In the mid-1960s, when everything liberal seemed to come up roses and programs like Job Corps, Head Start, Foster Grandparents, Legal Services and VISTA blossomed like springtime itself, it was accepted that these were liberal programs.Liberals like Sargent Shriver at the old Office of Economic Opportunity created them. Other liberals -- Joseph Califano in the Lyndon Johnson White House -- lobbied for them, and liberals in Congress funded them.
That analysis was simplistic. A number of people knew better, especially Shriver. These are programs, he argued, that have a built-in appeal for conservative Republicans who want to go beyond ideology: Money is thrown at problems, all right, but in a few years the money gets thrown back, sometimes double or triple the cost. In addition, the programs have minimal federal involvement.
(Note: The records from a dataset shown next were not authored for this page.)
(* ===== verification/ReadData.v ===== *)
(** * The bytes of a read

    A read gives its caller a [Data] that wraps the block that libnfs filled, without a copy.
    So the block must hold the reply's bytes, and go on holding them, while the
    loop serves other callers, times operations out, handles late replies or shuts down.  Here
    one block is followed through everything that the loop does: the operation that owns it, if
    there is one, and the outcomes that lead to it. *)

From Stdlib Require Import Strings.Byte.
From stdpp Require Import base gmap strings list.
From S2P Require Import Prelude Posix Memory CType LibnfsApi.
From S2P Require Import StateMonad DispatchSource OperationType EventLoopState EventLoop Walk EventLoopRuns.
From S2P Require Import BufferInv EventLoopInv Provenance BufferFill WriteBuffer.
Import BufferFill(store_elsewhere) WriteBuffer(elsewhere).
Import Provenance(serves, table, history, hist_init, hist_call, hist_event, onward, on_start, on_call, on_event, Called, call, handler, command).

Open Scope Z_scope.
Open Scope monad_scope.

Module ReadData.

#[local] Instance DataHandler_eq : EqDecision DataHandler.
Proof. solve_decision. Defined.

Section Block.
(** [freed]: whoever was handed the block may have freed it. *)
Context `{E : Env} (p : Z) (freed : Prop).

(** ** What is known of the block *)

(** The object [i], if there is one, has no claim on the block. *)
Definition plain (i : Z) (w : World) : Prop :=
  forall cb, objects (reg w) !! i = Some cb -> cleanup cb <> Some p.

(** No command that libnfs has uses the block as its operation's own. *)
Definition at_rest (w : World) : Prop :=
  forall i cb, objects (reg w) !! i = Some cb -> cleanup cb = Some p -> outst w !! i = None.

(** The outcome hands over [n] bytes of the block. *)
Definition hands (n : Z) (o : Outcome) : Prop := o = Returned (VData (DataNoCopy p n)).

(** The block holds what libnfs replied to the read made for the call [k]. *)
Definition delivered (k n : Z) (w : World) : Prop :=
  exists i cb c m data bytes t, objects (reg w) !! i = Some cb /\ cleanup cb = Some p /\ continuation cb = k /\
    In (i, c) (issued (lib w)) /\ is_read c = true /\ command_buffer c = Some (mkBufPtr p 0, m) /\
    In (Reply i n data bytes) (lib_events t) /\ Z.of_nat (length bytes) = n /\ 0 < n <= m /\
    (load p n (heap w) = Some (Some <$> bytes) \/ freed /\ blocks (heap w) !! p = None).

Record kept (w : World) : Prop := mkKept {
  kp_ptr : forall i cb, objects (reg w) !! i = Some cb -> cleanup cb = Some p -> p < nextPtr (heap w);
  kp_id : forall i cb, objects (reg w) !! i = Some cb -> cleanup cb = Some p -> i < nextContinuationID (reg w);
  kp_read : forall i cb, objects (reg w) !! i = Some cb -> dataHandler cb = HRead p -> cleanup cb = Some p;
  kp_out : forall i c b n, outst w !! i = Some c -> command_buffer c = Some (b, n) -> bp_block b = p ->
    exists cb, objects (reg w) !! i = Some cb /\ cleanup cb = Some p;
  kp_fit : forall i c cb, outst w !! i = Some c -> objects (reg w) !! i = Some cb -> cleanup cb = Some p ->
    In (i, c) (issued (lib w)) /\ (exists n, command_buffer c = Some (mkBufPtr p 0, n)) /\
    (dataHandler cb = HRead p -> is_read c = true);
  kp_one : forall i j ci cj, objects (reg w) !! i = Some ci -> cleanup ci = Some p ->
    objects (reg w) !! j = Some cj -> cleanup cj = Some p -> i = j;
  kp_pend : forall op, op ∈ pend w -> command_buffer (execute op) = None /\ plain (id op) w;
  kp_rpc : forall i, rpcq w = Some i -> plain i w;
  kp_data : forall k n o, outcomes (reg w) !! k = Some o -> hands n o -> at_rest w /\ delivered k n w
}.

(** Objects keep what they were made with. *)
Definition alike (cb cb' : CallbackData) : Prop :=
  cleanup cb' = cleanup cb /\ continuation cb' = continuation cb /\ dataHandler cb' = dataHandler cb.

Lemma alike_refl cb : alike cb cb.
Proof. now repeat split. Qed.
#[local] Hint Resolve alike_refl : core.

(** Nobody was handed the block yet. *)
Definition handless (w : World) : Prop := forall k n o, outcomes (reg w) !! k = Some o -> ~ hands n o.

(** What may happen while the operation [i] has no claim on the block: it goes on being
    tracked, *)
Record goes (i : Z) (w w' : World) : Prop := mkGoes {
  go_kept : kept w';
  go_plain : plain i w';
  go_plains : forall j, plain j w -> plain j w';
  go_issued : incl (issued (lib w)) (issued (lib w'));
  go_ptr : nextPtr (heap w) <= nextPtr (heap w');
  go_objects : forall j cb, objects (reg w) !! j = Some cb -> cleanup cb = Some p ->
    exists cb', objects (reg w') !! j = Some cb' /\ alike cb cb'
}.

(** and once it is at rest it stays as it is.  If [b], nobody was handed it either. *)
Record stays (b : bool) (i : Z) (w w' : World) : Prop := mkStays {
  sy_goes : goes i w w';
  sy_rest : p < nextPtr (heap w) -> at_rest w -> at_rest w' /\ blocks (heap w') !! p = blocks (heap w) !! p;
  sy_hands : b = true -> handless w'
}.

Definition tracked (b : bool) (i : Z) (w : World) : Prop := kept w /\ plain i w /\ (b = true -> handless w).

Lemma goes_trans i w1 w2 w3 : goes i w1 w2 -> goes i w2 w3 -> goes i w1 w3.
Proof.
  intros [A1 A2 A3 A4 A5 A6] [B1 B2 B3 B4 B5 B6]. constructor; eauto using incl_tran; [lia|].
  intros j cb Hj Hc. destruct (A6 j cb Hj Hc) as (cb1 & H1 & C1 & C2 & C3).
  destruct (B6 j cb1 H1) as (cb2 & H2 & D1 & D2 & D3); [congruence|]. exists cb2. repeat split; congruence.
Qed.

Lemma stays_refl b i w : tracked b i w -> stays b i w w.
Proof. intros (H & Hi & Hn). constructor; auto. constructor; eauto using incl_refl. lia. Qed.

Lemma stays_trans b i w1 w2 w3 : stays b i w1 w2 -> stays b i w2 w3 -> stays b i w1 w3.
Proof.
  intros [A1 A2 _] [B1 B2 B3]. constructor; [eapply goes_trans; eauto| |exact B3].
  intros Hp Hr. destruct (A2 Hp Hr) as [H1 E1]. pose proof (go_ptr _ _ _ A1).
  destruct (B2 ltac:(lia) H1). split; [assumption|congruence].
Qed.

Lemma stays_post b i w w' : stays b i w w' -> tracked b i w'.
Proof. intros [[] _ ?]. unfold tracked. auto. Qed.

Definition block (b : bool) (i : Z) : Footprint World :=
  mkFootprint World (tracked b i) (stays b i) (stays_refl b i) (stays_trans b i) (stays_post b i).

Lemma plain_stays b i j w w' : fp_rel (block b i) w w' -> plain j w -> plain j w'.
Proof. intros [[] _ _]. auto. Qed.

Lemma delivered_mono k n w w' :
  (forall j cb, objects (reg w) !! j = Some cb -> cleanup cb = Some p ->
     exists cb', objects (reg w') !! j = Some cb' /\ alike cb cb') ->
  incl (issued (lib w)) (issued (lib w')) -> blocks (heap w') !! p = blocks (heap w) !! p ->
  delivered k n w -> delivered k n w'.
Proof.
  intros Ho Hi Hb (i & cb & c & m & data & bytes & t & H1 & H2 & H3 & H4 & H5 & H6 & H7 & H8 & H9 & H10).
  destruct (Ho i cb H1 H2) as (cb' & H1' & E1 & E2 & E3). exists i, cb', c, m, data, bytes, t.
  splits; auto; try lia; try congruence. unfold load in *. now rewrite Hb.
Qed.

(** ** Changes that leave the operation of the block alone *)

Record aside (w w' : World) : Prop := mkAside {
  as_old : forall j cb', objects (reg w') !! j = Some cb' -> cleanup cb' = Some p \/ dataHandler cb' = HRead p ->
    exists cb, objects (reg w) !! j = Some cb /\ alike cb cb';
  as_kept : forall j cb, objects (reg w) !! j = Some cb -> cleanup cb = Some p ->
    exists cb', objects (reg w') !! j = Some cb' /\ alike cb cb';
  as_id : nextContinuationID (reg w) <= nextContinuationID (reg w');
  as_ptr : nextPtr (heap w) <= nextPtr (heap w');
  as_issued : incl (issued (lib w)) (issued (lib w'));
  as_out : forall j c, outst w' !! j = Some c -> outst w !! j = Some c \/
    plain j w /\ forall b n, command_buffer c = Some (b, n) -> bp_block b <> p;
  as_pend : forall op, op ∈ pend w' -> op ∈ pend w \/ command_buffer (execute op) = None /\ plain (id op) w;
  as_rpc : forall j, rpcq w' = Some j -> rpcq w = Some j \/ plain j w;
  as_outcome : forall k o, outcomes (reg w') !! k = Some o -> outcomes (reg w) !! k = Some o \/ forall n, ~ hands n o
}.

Lemma aside_plain w w' j : aside w w' -> plain j w -> plain j w'.
Proof.
  intros H Hj cb' Hcb' Hc. destruct (as_old _ _ H j cb' Hcb' (or_introl Hc)) as (cb & Hcb & E1 & _).
  apply (Hj cb Hcb). congruence.
Qed.

Lemma aside_rest w w' : aside w w' -> at_rest w -> at_rest w'.
Proof.
  intros H Hr j cb' Hcb' Hc. destruct (as_old _ _ H j cb' Hcb' (or_introl Hc)) as (cb & Hcb & E1 & _).
  destruct (outst w' !! j) as [c|] eqn:Ec; [|done]. destruct (as_out _ _ H j c Ec) as [Ec'|[Hj _]].
  - rewrite (Hr j cb Hcb) in Ec'; congruence.
  - exfalso. apply (Hj cb Hcb). congruence.
Qed.

Lemma aside_kept w w' : kept w -> aside w w' ->
  (forall k n o, outcomes (reg w) !! k = Some o -> hands n o -> blocks (heap w') !! p = blocks (heap w) !! p) -> kept w'.
Proof.
  intros [] Ha Hblk. pose proof (aside_plain w w') as Hpl. pose proof Ha as [Hold Hkeep Hid Hptr Hiss Hout Hpend Hrpc Hoc].
  constructor.
  - intros j cb' Hcb' Hc. destruct (Hold j cb' Hcb' (or_introl Hc)) as (cb & Hcb & E1 & _).
    specialize (kp_ptr0 j cb Hcb). rewrite <- E1 in kp_ptr0. specialize (kp_ptr0 Hc). lia.
  - intros j cb' Hcb' Hc. destruct (Hold j cb' Hcb' (or_introl Hc)) as (cb & Hcb & E1 & _).
    specialize (kp_id0 j cb Hcb). rewrite <- E1 in kp_id0. specialize (kp_id0 Hc). lia.
  - intros j cb' Hcb' Hh. destruct (Hold j cb' Hcb' (or_intror Hh)) as (cb & Hcb & E1 & _ & E3).
    rewrite E1. apply (kp_read0 j cb Hcb). congruence.
  - intros j c b n Hc Hb Hp. destruct (Hout j c Hc) as [Hc'|[_ Hn]]; [|now destruct (Hn b n Hb)].
    destruct (kp_out0 j c b n Hc' Hb Hp) as (cb & Hcb & Ecb). destruct (Hkeep j cb Hcb Ecb) as (cb' & Hcb' & E1 & _).
    exists cb'. split; [exact Hcb'|congruence].
  - intros j c cb' Hc Hcb' Ecb. destruct (Hold j cb' Hcb' (or_introl Ecb)) as (cb & Hcb & E1 & _ & E3).
    destruct (Hout j c Hc) as [Hc'|[Hj _]]; [|destruct (Hj cb Hcb); congruence].
    destruct (kp_fit0 j c cb Hc' Hcb) as (F1 & F2 & F3); [congruence|]. splits; auto. intros Hh. apply F3. congruence.
  - intros j1 j2 c1 c2 H1 E1 H2 E2. destruct (Hold j1 c1 H1 (or_introl E1)) as (d1 & D1 & F1 & _).
    destruct (Hold j2 c2 H2 (or_introl E2)) as (d2 & D2 & F2 & _). eapply kp_one0; [exact D1| |exact D2|]; congruence.
  - intros op Hop. destruct (Hpend op Hop) as [Hop'|[]]; [destruct (kp_pend0 op Hop')|]; auto.
  - intros j Hj. destruct (Hrpc j Hj); auto.
  - intros k n o Ho Hn. destruct (Hoc k o Ho) as [Ho'|Hno]; [|now destruct (Hno n)].
    destruct (kp_data0 k n o Ho' Hn) as [Hr Hd]. split; [now apply (aside_rest w)|]. eapply delivered_mono; eauto.
Qed.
Time has proven Shriver to be uncannily accurate.A few days ago, Sen. Orrin Hatch, the Utah conservative who is the new chairman of the Senate Committee on Labor and Human Resources, sounded like the upbeat Shriver of old in defending the Job Corps. Hatch warned his soul mates in the Reagan administration: "Here at last . . . is a government job training program that provides jobs and saves more dollars than it expends . . . . The Job Corps has been a leader in synthesizing methods and materials to educate and train the most hard-core disadvantaged."
In a throwback of its own in the 1960s, the Reagan budget-trimmers, as they were about to knife into the Job Corps, repeated an argument Richard Nixon used in his 1968 campaign: that it costs more to put someone through the Job Corps than through Harvard. Hatch said this was ridiculous. He told a reporter, "We're talking about functionally illiterate kids who stand no chance whatsoever of going to Harvard, or any other university for that matter. We're talking about saving kids from a lifetime on the public dole."
That was the liberal sentiment 16 years ago, except that Hatch the conservative speaks with even greater authority today. He has visited established Job Corps centers. He has read the performance studies, which have been positive.
With Hatch proclaiming that the "public investment in the Job Corps is economically efficient," the Office of Management and Budget has changed its mind and will leave the program intact.
If a few field trips to Job Corps centers impressed Sen. Hatch, the same approach led Nancy Reagan to become an advocate of Foster Grandparents. The program, in which low-income elderly citizens work 20 hours a week caring for children who may be handicapped or retarded, operates in more than 200 sites. With Mrs. Reagan's enthusiasm -- her involvement goes as far back as 1967 in Sacramento and as recently as a trip a few days ago to a center in Prince George's County, Md. -- the program's budget of $48 million is to be increased next year.
Head Start is also safe. In fact, so many politicans have come to know its excellence that it was one of the Reagan administration's "safe seven" programs.
But what of all the others that aren't safe? Are they to be cut or abolished merely because no Orrin Hatch or Nancy Reagan has kindly regards for them? Are we to have a policy for pet programs?
If Legal Services, VISTA and similar poverty programs now operated by the Community Services Administration are under attack and with no patron with clout to protect them, then we are back to the simplism that prevailed when the programs began in the mid-1960s: They are the creations of liberals. This being an administration of conservatives, ideology alone is justification to batter them.
If anything, officials of most of the threatened poverty programs have strained to be apolitical. They understood that to be even suspected of leftish leanings creates useless trouble.
Comes David Stockman, a teen-ager when legislation establishing many of these programs was passed.Neither he nor Reagan has offered detailed evidence that the poverty programs aren't working or are wasting money or that the need has vanished.
It is to be imagined that congressional appropriations or oversight committees have been fooled all these years? Or that conservatives like Hatch, as wary as anyone about do-gooders and turf-protecting bureaucrats, have let their guard down?